The Winns’ audacity is breathtaking. According to Hadjimatheou, the real con-artist is Raynor, aka Sally Walker. Aka embezzler of £64k from her employer; aka borrower of £100k to pay back her ill-gotten gains and thus avoid a criminal trial. When their house was repossessed, it wasn’t because a good friend betrayed them; it wasn’t a naïve business investment gone wrong. It was the simple calling-in of an unpaid debt, ratified by the courts. Did Walker and her husband Ti-Moth-y really believe the truth would stay buried as they appeared on national television to publicise their untruths?

So how gullible were we, really? Like many, we believed the basic premise. Why wouldn’t we? Sure, it was clear that the exact circumstances of the couple’s slide into destitution were being glossed over, and of course their story was shaped into a neater narrative than real life provides. But we had no reason to doubt the fundamentals. (How could anyone have guessed they had a ‘spare’ property in France?) In fact, my interest piqued by the movie, I went on to read Winn’s books. I liked The Salt Path, although I was disappointed not to learn more about the calamitous investment. I found books two and three (The Wild Silence and Landlines) less interesting: just more of the same, but – now that the couple were housed and embracing successful careers – without the jeopardy. In these sequels, the focus shifts to Moth’s terminal illness, corticobasal degeneration, and the miraculous curative effect that hiking has for him. While the first book tentatively suggests that strenuous exercise might be beneficial for those with this rare condition, by the third we’re deep into dubious ‘wellness’ territory, with Winn’s ‘own research’ supposedly trumping anything a neurologist might purport to know.

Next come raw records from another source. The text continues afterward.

Definition request (self : RemoteForward)
    : Io Bi RequestRemoteForwardError RemoteForwardEstablished :=
  match rf_bind self with
  | Tcp host port =>
    let canonical_host := canonical host in
    let rq := MkTcpipForwardGlobalRequest
                (MkTcpipForwardRequest (MkSshString canonical_host) port) in
    let! reply := send_global_request_now rq <?> (λ e, TcpForwardRequestFailed (as_request_error e)) in
    let allocated_port := wrap_u16 (reply_allocated_port reply) in
    io_ret (MkEstablished (Tcp canonical_host allocated_port) (rf_connect self))
  | Unix path =>
    let rq := MkStreamlocalForwardGlobalRequest (MkStreamlocalForwardRequest (MkSshString path)) in
    send_global_request_now rq <?> (λ e, StreamlocalForwardRequestFailed (as_request_error e)) ;;;
    io_ret (MkEstablished (Unix path) (rf_connect self))
  end.
End request.

(** ** Forwarded channels *)

Definition connect_locally (connect : Dialer) (endpoint : Endpoint) : Io Peer ErrorKind Stream :=
  match endpoint with
  | Tcp host port => dial connect (ToHostPort host port)
  | Unix path => dial connect (ToUnix path)
  end.

(** What the loop does with one channel: it spawns a handler, answers the
    channel with a refusal, or drops it. *)
Inductive Forwarded :=
| Serve (pending : PendingChannel) (connect : Endpoint)
| Refused (reader : Reader) (writer : Writer)
| Dropped (reader : Reader) (writer : Writer).

Section channels.
Context `{VarIntCodec}.

Definition refuse_pending (pending : PendingChannel) (code : Z) (d : string) : Forwarded :=
  Refused (pending_reader pending) (reject code (from_static d) (pending_writer pending)).1.

(** The mapping found decides; one without a target refuses. *)
Definition serve_mapping (mapping : option RemoteForwardEstablished) (pending : PendingChannel) : Forwarded :=
  match mapping ≫= est_connect with
  | Some connect => Serve pending connect
  | None => refuse_pending pending 2 "no matching forward"
  end.

Definition tcp_mapping (mappings : list RemoteForwardEstablished) (key : text * Z)
    : option RemoteForwardEstablished :=
  snd <$> list_find (λ m, remote_forward_bind_key (est_bind m) = Some key) mappings.
Definition unix_mapping (mappings : list RemoteForwardEstablished) (socket_path : text)
    : option RemoteForwardEstablished :=
  snd <$> list_find (λ m, est_bind m = Unix socket_path) mappings.

Definition accept_forwarded_channel (mappings : list RemoteForwardEstablished)
    (incoming : IncomingChannel) : Forwarded :=
  let dropped := Dropped (incoming_reader incoming) (incoming_writer incoming) in
  match ssh_string_deref (channel_type_name incoming) with
  | "forwarded-tcpip" =>
    match decode_payload ForwardedTcpip incoming with
    | Ok (payload, pending) =>
      let server_port := wrap_u16 (ft_connected_port payload) in
      let server_addr := ssh_string_bytes (ft_connected_address payload) in
      serve_mapping (tcp_mapping mappings (forwarded_tcpip_bind_key server_addr server_port)) pending
    | _ => dropped
    end
  | "forwarded-streamlocal@openssh.com" =>
    match decode_payload ForwardedStreamlocal incoming with
    | Ok (payload, pending) =>
      serve_mapping (unix_mapping mappings (ssh_string_bytes (fs_socket_path payload))) pending
    | _ => dropped
    end
  | _ =>
    match decode_payload ForwardedTcpip incoming with
    | Ok (_, pending) => refuse_pending pending 1 "unsupported channel type"
    | _ => dropped
    end
  end%string.

(** The loop ends with the first accept that fails. *)
Fixpoint accept_forwarded_channels {E} (mappings : list RemoteForwardEstablished)
    (accepts : list (result IncomingChannel E)) : list Forwarded :=
  match accepts with
  | Ok incoming :: accepts =>
    accept_forwarded_channel mappings incoming :: accept_forwarded_channels mappings accepts
  | _ => []
  end.

(** It reports nothing: its errors are logged. *)
Definition handle_forwarded_channel `{IoCopy} (dialer : Dialer) (connect : Endpoint) (s : Peer) : Peer :=
  match connect_locally dialer connect s with
  | (s, Ok stream) =>
    match accept (from_raw_parts (p_reader s) (p_writer s)) DEFAULT_MAX_MESSAGE_SIZE with
    | (_, Ok ch) =>
      let '((r, w), local) := relay_pair (into_inner ch) stream in
      MkPeer r w (p_dialed s) (Some local)
    | (w, _) => MkPeer (p_reader s) w (p_dialed s) (p_relayed s)
    end
  | (s, _) =>
    MkPeer (p_reader s) (reject 2 (from_static "connect failed") (p_writer s)).1 (p_dialed s) (p_relayed s)
  end.
End channels.
Lemma setup_loop_msgs fuel rq (ms : list (SetupMsg * bool)) rest fin w :
  Forall (λ m, setup_msg_ok m.1) ms → wr_plan w = [] → (length ms ≤ fuel)%nat →
  ∃ w', setup_loop fuel rq
          (new_channel (MkReader (concat (map (λ m, setup_msg_wire m.1 m.2) ms) ++ rest) fin) w)
      = setup_loop (fuel - length ms) (foldl setup_msg_apply rq (map fst ms))
          (new_channel (MkReader rest fin) w') ∧
    wr_out w' = wr_out w ++ concat (map (λ m, setup_msg_reply m.1 m.2) ms) ∧ wr_plan w' = [].
Proof.
  intros Hms. revert fuel rq w. induction Hms as [|[m want] ms Hm Hms IH]; intros fuel rq w Hw Hf.
  { exists w. simpl. by rewrite app_nil_r, Nat.sub_0_r. }
  destruct fuel as [|fuel]; [simpl in Hf; lia|]. simpl in Hf. simpl in Hm.
  cbn [map concat fst snd]. rewrite <- (assoc_L (++)).
  destruct (setup_loop_msg fuel rq m want (concat (map (λ m, setup_msg_wire m.1 m.2) ms) ++ rest) fin w Hm Hw)
    as (w1 & Hr1 & Ho1 & Hp1).
  destruct (IH fuel (setup_msg_apply rq m) w1 Hp1 ltac:(lia)) as (w2 & Hr2 & Ho2 & Hp2).
  exists w2. rewrite Hr1, Hr2. split; [done|]. split; [|done]. by rewrite Ho2, Ho1, <- (assoc_L (++)).
Qed.

Lemma setup_loop_program fuel rq p (want : bool) rest fin w :
  program_ok p → wr_plan w = [] →
  ∃ w', setup_loop (S fuel) rq (new_channel (MkReader (program_wire p want ++ rest) fin) w)
      = (new_channel (MkReader rest fin) w', Ok (Some (rq, p))) ∧
    wr_out w' = wr_out w ++ program_reply want ∧ wr_plan w' = [].
Proof.
  intros Hp Hw. cbn [setup_loop].
  destruct (answer_run (E' := SessionSetupError) (λ r, respond_success r MkEmptyPayload) _ want
      (MkReader rest fin) w success_writes Hw) as (w' & Hr & Ho & Hpl).
  exists w'. split; [|done]. destruct p as [c|]; cbn [program_wire program_ok] in *.
  - rewrite setup_event by (by apply from_static_ok).
    change (ssh_string_deref _) with "exec"%string. cbv beta iota.
    rewrite (io_bind_ok _ _ _ _ _ (setup_payload_run "exec" (MkExecRequest (MkSshBytes c)) _ rest fin w Hp)).
    cbn [want_reply]. by rewrite (io_bind_ok _ _ _ _ _ Hr).
  - rewrite setup_event by (by apply from_static_ok).
    change (ssh_string_deref _) with "shell"%string. cbv beta iota. cbn [app want_reply].
    by rewrite (io_bind_ok _ _ _ _ _ Hr).
Qed.

(** A message is not empty. *)
Lemma request_wire_length name want payload : (0 < length (request_wire name want payload))%nat.
Proof.
  unfold request_wire, msg. destruct (varint_bytes SSH_MSG_CHANNEL_REQUEST) eqn:Hb;
    [by apply varint_bytes_nonempty in Hb|simpl; lia].
Qed.
Lemma setup_msgs_length (ms : list (SetupMsg * bool)) :
  (length ms ≤ length (concat (map (λ m, setup_msg_wire m.1 m.2) ms)))%nat.
Proof.
  induction ms as [|[m want] ms IH]; [done|]. cbn [map concat length fst snd]. rewrite length_app.
  assert (0 < length (setup_msg_wire m want))%nat; [|lia].
  destruct m; apply request_wire_length.
Qed.

Context {Fd : Type} `{TermiosConstants}
  (openpty : winsize → result (Fd * Fd) Errno) (tcgetattr : Fd → result Termios Errno)
  (tcsetattr : Fd → Termios → result () Errno).

(** The setup of a session is what the client asked for. After any requests
    for terminals and environment variables, and any others without a payload,
    and a command or a shell, the setup has that command, the variables in
    order, the terminal type of the last terminal request and its terminal, as
    the system gave it; each request that wants a reply gets success, an
    unknown one failure, in order; and nothing that follows is consumed. *)
Lemma session_setup_run (ms : list (SetupMsg * bool)) (p : Program) (want : bool)
    (rest : list byte) (fin : option ErrorKind) (w : Writer) :
  Forall (λ m, setup_msg_ok m.1) ms → program_ok p → wr_plan w = [] →
  let rq := foldl setup_msg_apply (MkRequested None None []) (map fst ms) in
  ∃ w', session_setup openpty tcgetattr tcsetattr
      (new_channel (MkReader (concat (map (λ m, setup_msg_wire m.1 m.2) ms) ++
                              program_wire p want ++ rest) fin) w)
    = (new_channel (MkReader rest fin) w',
       match setup_pty openpty tcgetattr tcsetattr rq with
       | Ok pty => Ok (Some (match p with
                             | Exec c => MkSessionSetup c false pty (rq_term rq) (rq_env rq)
                             | Shell => MkSessionSetup [] true pty (rq_term rq) (rq_env rq)
                             end))
       | Err e => Err e
       | Panic => Panic
       end) ∧
    wr_out w' = wr_out w ++ concat (map (λ m, setup_msg_reply m.1 m.2) ms) ++ program_reply want ∧ wr_plan w' = [].
Proof.
  intros Hms Hp Hw rq. unfold session_setup, session_setup_fuel. cbn [reader rd_buf].
  pose proof (setup_msgs_length ms) as Hlen.
  set (fuel := S _). assert (length ms < fuel)%nat as Hf
    by (unfold fuel; rewrite length_app; lia).
  destruct (setup_loop_msgs fuel (MkRequested None None []) ms (program_wire p want ++ rest) fin w Hms Hw
    ltac:(lia)) as (w1 & Hr1 & Ho1 & Hp1).
  destruct (fuel - length ms)%nat as [|f] eqn:Hfm; [lia|].
  destruct (setup_loop_program f rq p want rest fin w1 Hp Hp1) as (w2 & Hr2 & Ho2 & Hp2).
  exists w2. fold rq in Hr1. rewrite Hr2 in Hr1. rewrite (io_bind_ok _ _ _ _ _ Hr1).
  split; [|split; [by rewrite Ho2, Ho1, <- (assoc_L (++))|done]].
  unfold io_bind, io_lift, io_ret.
  destruct (setup_pty openpty tcgetattr tcsetattr rq) as [pty|e|]; [|done..].
  by destruct p.
Qed.

(** The bytes left to read. *)
Definition left_to_read (ch : SshChannel) : nat := reader_left (reader ch).

Lemma shrinks_with_reader {E A} (c : Io Reader E A) : decoder c → shrinks left_to_read (with_reader c).
Proof. intros Hc. apply shrinks_zoom; [done..|]. by apply shrinks_decoder. Qed.
Lemma shrinks_answer {E E'} r (respond : ChannelResponder → Io Writer E ()) :
  shrinks left_to_read (E := E') (answer r respond).
Proof.
  destruct r as [r|]; [|apply shrinks_ret]. apply shrinks_bind; [|intros; apply shrinks_ret].
  intros ch ch' a. unfold io_try, with_writer, io_zoom. destruct (respond r (writer ch)) as [w [?|?|]];
    intros; by simplify_eq.
Qed.

Lemma shrinks_setup_payload (T : Type) `{EncodeInto T E, DecodeFrom T SessionCodecError, !WireFormat T}
    name incoming : shrinks left_to_read (setup_payload T name incoming).
Proof.
  apply shrinks_map_err, shrinks_bind; [apply shrinks_with_reader, wire_decoder|].
  intros. apply shrinks_ret.
Qed.

(** Setting up ends. The loop reads at least one byte in each round, so
    that it ends on every stream, whatever the peer sends: with the setup or
    with an error, never for want of fuel. *)
Lemma session_setup_terminates (ch : SshChannel) :
  (session_setup openpty tcgetattr tcsetattr ch).2 ≠ Ok None.
Proof.
  assert (∀ fuel rq ch, (left_to_read ch < fuel)%nat → (setup_loop fuel rq ch).2 ≠ Ok None) as Hloop.
  { induction fuel as [|fuel IH]; intros rq ch0 Hf; [lia|]. cbn [setup_loop].
    assert (∀ {A} (c : Io SshChannel SessionSetupError A) k ch', shrinks left_to_read c →
              (left_to_read ch' < fuel)%nat →
              (∀ a ch'', (left_to_read ch'' < fuel)%nat → (k a ch'').2 ≠ Ok (A := option (Requested * Program)) None) →
              (io_bind c k ch').2 ≠ Ok None) as Hgo.
    { intros A c k ch' Hc Hch Hk. unfold io_bind. destruct (c ch') as [ch1 [a|e|]] eqn:Hr; [|done..].
      apply Hk. apply Hc in Hr. lia. }
    unfold io_bind at 1. destruct ((next_event <?> _) ch0) as [ch1 [ev|e|]] eqn:Hev; [|done..].
    apply map_err_inv_ok, next_event_progress in Hev.
    assert (left_to_read ch1 < fuel)%nat as Hx1 by (unfold left_to_read in *; lia).
    destruct ev; try (by apply IH); try done.
    assert (∀ {E} r (respond : ChannelResponder → Io Writer E ()) rq ch', (left_to_read ch' < fuel)%nat →
      ((answer r respond ;;; setup_loop fuel rq) ch').2 ≠ Ok None) as Hans.
    { intros E r respond rq' ch' Hch. apply Hgo; [apply shrinks_answer|done|]. intros _ ch''. apply IH. }
    assert (∀ {E} r (respond : ChannelResponder → Io Writer E ()) x ch', (left_to_read ch' < fuel)%nat →
      ((answer r respond ;;; io_ret (Some x)) ch').2 ≠ Ok (E := SessionSetupError) (A := option (Requested * Program)) None) as Hend.
    { intros E r respond x ch' Hch. apply Hgo; [apply shrinks_answer|done|]. done. }
    repeat case_match; try apply Hans; try apply Hend; try done;
      (apply Hgo; [apply (shrinks_setup_payload _)|done|]); intros [? ?] ch' Hch; cbv beta iota;
      first [by apply Hans|by apply Hend]. }
  unfold session_setup, session_setup_fuel, io_bind.
  pose proof (Hloop (S (left_to_read ch)) (MkRequested None None []) ch ltac:(lia)) as Hl.
  unfold left_to_read in Hl.
  destruct (setup_loop _ _ ch) as [ch' [[[rq p]|]|e|]]; simpl in *; [|done..].
  unfold io_lift. destruct (setup_pty _ _ _ rq) as [pty|e|]; [|done..]. by destruct p.
Qed.
End properties.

Still, we won’t be taking down our review (you can read it in full below). We stand by it as a reaction to a well-acted and nicely-crafted film that we enjoyed. Of course, its message of grit in the face of adversity doesn’t have quite the same potency it did, now that we know the protagonists are a pair of grifters, but, if we can steel ourselves to view it as a work of fiction, it’s an affecting and moving piece.

Susan Singfield and Philip Caveney

01/06/25

Cineworld, Edinburgh

I’ve often remarked that real-life stories, depicted as fiction, would more often than not be the case for raised eyebrows. Take the case of Raynor and Moth Winn, for example: a married couple who, after a badly-judged business investment went tits up, found themselves evicted from their family farm, unable to obtain any financial help, bar a paltry £40 a week benefit. Around the same time, Moth was diagnosed with a rare (and inoperable) degenerative brain condition. Their response? To set off to walk the South West Coastal Path, a trip of hundreds of miles, telling themselves that if they just kept walking, something was sure to turn up…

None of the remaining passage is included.